The free market is pretty good at sorting out the environmental impact because energy costs money; if a type of production or transport is inefficient, it will also often be uncompetitive.
Should a resident of New Jersey buy tomatoes grown in New Jersey or in Florida in February? Weather dictates this isn’t the choice. The choice is more likely between tomatoes grown outdoors in Florida and in a greenhouse in New Jersey. With comparisons like this, it is easy to see how food miles are a simplistic concept that tells us little or nothing about the environmental impact of our purchases.

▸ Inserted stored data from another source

(** The second loop: the literals of the entries, unless one occurs both ways. *)
Lemma idempotent_children_ok m n y N : 1 <= n -> Forall (counted N) m -> opk (terms m) n y ->
  match idempotent_children m with Some rest => opk rest n y | None => y = z n end.
Proof.
  intros Hn Hm. revert y. induction Hm as [|[t c] m Hc _ IH]; intros y Ho; cbn [idempotent_children terms flat_map] in *; [done |].
  apply (opv_app_inv k f u) in Ho as (a & w & Ha & Hw & ->); [| done]. specialize (IH w Hw). unfold counted in Hc. cbn [fst snd] in Hc.
  pose proof (opv_rng k f u e _ n w Hn Hw) as Rw. unfold entry_nodes in Ha. cbn [fst snd] in Ha.
  destruct (Z.ltb_spec 0 (pos c)), (Z.ltb_spec 0 (neg c)); cbn [andb app] in *; try lia.
  - apply (opv_cons_inv k f u) in Ha as (x & v & Hx & Hv & ->); [| done]. assert (eval e (MkNode BITVECTOR_NOT [t]) = Some (bv n v)) as Ht by (by apply (opv_one k f u)).
    pose proof (e_bnot e t n x Hx) as Ht'. rewrite Ht in Ht'. injection Ht' as ->. pose proof (eval_bv_range e n x t Hx) as [_ Rx].
    by rewrite complement, annihilator.
  - destruct (idempotent_children m) as [rest|]; cbn; [by apply (opv_app k f u e [t]) |].
    rewrite IH, ac_comm. apply annihilator; [done | by eapply (opv_rng k f u)].
  - destruct (idempotent_children m) as [rest|]; cbn; [by apply (opv_app k f u e [_]) |].
    rewrite IH, ac_comm. apply annihilator; [done | by eapply (opv_rng k f u)].
Qed.

(** What is left: the constant, unless it is the unit, and the literals. *)
Context (node_lt : Node -> Node -> bool) (hash_order : list (Node * Count) -> list (Node * Count)).
Hypothesis hash_order_perm : forall m, hash_order m ≡ₚ m.
Hypothesis sorted_kind : k = BITVECTOR_AND \/ k = BITVECTOR_OR \/ k = BITVECTOR_XOR.

Lemma counts_ok ch n w : 1 <= n < 2 ^ 32 -> Z.of_nat (length ch) < 2 ^ 32 -> opk ch n w ->
  exists m a, collect_counts op (MkBitVector n (u n)) ch = Ok (m, MkBitVector n a) /\ rng n a /\ (a = z n -> w = z n) /\
    match idempotent_children (hash_order m) with
    | None => w = z n
    | Some rest => opk ((if a =? u n then [] else [ConstBV (MkBitVector n a)]) ++ rest) n w
    end.
Proof.
  intros Hn Hlen Ho. pose proof (ac_unit_rng (k := k) (f := f) (u := u) n ltac:(lia)) as Ru. pose proof (opv_rng k f u e ch n w ltac:(lia) Ho) as Rw.
  destruct (collect_loop_ok ch n w [] (u n) (u n) 0 Hn ltac:(lia) ltac:(lia) Ho ltac:(constructor) Ru ltac:(apply opv_nil)) as (m & a & y & E & Hm & Ha & Hy & Ey).
  rewrite !ac_unit in Ey by (lia || done). pose proof (opv_rng k f u e _ n y ltac:(lia) Hy) as Ry.
  exists m, a. split; [exact E |]. split; [done |]. split; [intros ->; rewrite <- Ey; by apply annihilator; [lia |] |].
  assert (opk (terms (hash_order m)) n y) as Hy'. { eapply opk_perm; [lia | | exact Hy]. unfold terms. by rewrite hash_order_perm. }
  assert (Forall (counted (0 + Z.of_nat (length ch))) (hash_order m)) as Hm' by (by rewrite hash_order_perm).
  pose proof (idempotent_children_ok (hash_order m) n y _ ltac:(lia) Hm' Hy') as Hr. destruct (idempotent_children _) as [rest|].
  - rewrite <- Ey. destruct (Z.eqb_spec a (u n)) as [->|]; cbn [app]; [rewrite ac_unit by (lia || done); done |].
    apply (opv_cons k f u); [lia | by apply const_eval | done].
  - subst y. rewrite <- Ey, ac_comm. by apply annihilator; [lia |].
Qed.
End idempotent.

Things get more complicated since many exporting countries are developing countries. The decision to produce locally may deprive poor Africans of a livelihood. Those same poor Africans, deprived of money, may clear-cut forests, burn animal dung and do other environmental harm. Even if all that mattered were the environment, it is not obvious food miles tell us anything at all.
Of course, the environment is not the only value. The spinach/E. coli 0157:H7 crisis has placed the focus on food safety. And that has drawn attention to supply-chain issues dealing with how we can provide effective food safety protections to trade buyers and consumers.
Every sign points to a shrinking base of vendors because growers, packers, and shippers will need to consolidate in order to be able to allocate large expenses incurred meeting new mandatory food-safety procedures over larger volumes.
The food mile sustainable agriculture model — small, local, probably organic, sustainable agriculture — is the antithesis of the food-safety model. There is a polar difference between large, centralized agribusiness enterprises and growers embracing green practices.
In some ways the difference is ideological. Food miles advocates would probably reject buying tomatoes trucked in from Florida and those grown in a greenhouse in New Jersey. They would say we should eat tomatoes only when they are local and in-season. Yet there is no indication the general population is adopting this ethos.
The truth is the whole discussion overlooks the fact that the capitalist system is really the best mechanism we have for determining the relative value of different approaches.
No individual can have as much information as can everyone. Hundreds, thousands or millions of people make small decisions on which they are expert. Someone decides to develop varieties suitable for a region in Chile, another to irrigate a farm in that region, another to work on the farm, another to launch charter boat service. Add about a thousand steps and Chilean grapes are being served on your table.
When consumers are encouraged to “vote their dollars” by selecting things with minimal food miles, they are being urged to short-circuit the thousands of decisions made to bring the product to the dinner plate most economically.
Economy is not the only value, especially in rich countries such as ours, so it makes sense to elect to purchase a more expensive product to obtain some other goal. But there is so little information in the food miles concept that one runs the risk of spending money and not only not achieving the professed environmental goal but also actually doing harm to the environment.
Even if someone, somehow, knew the relative environmental impact of a peach grown in Chile, New Zealand, and South Africa, how does one weigh that impact against the other causes one might like, say, contributing to ending child labor or getting AIDS medicine for those suffering?
The effects of these purchases are not merely unknown but, in a practical sense, also unknowable.
So what food miles are really about is selling consumers not a benefit for the environment but the good feelings that come from acting in ways they’ve been told are virtuous. So to make ourselves feel virtuous, we may wind up doing harm.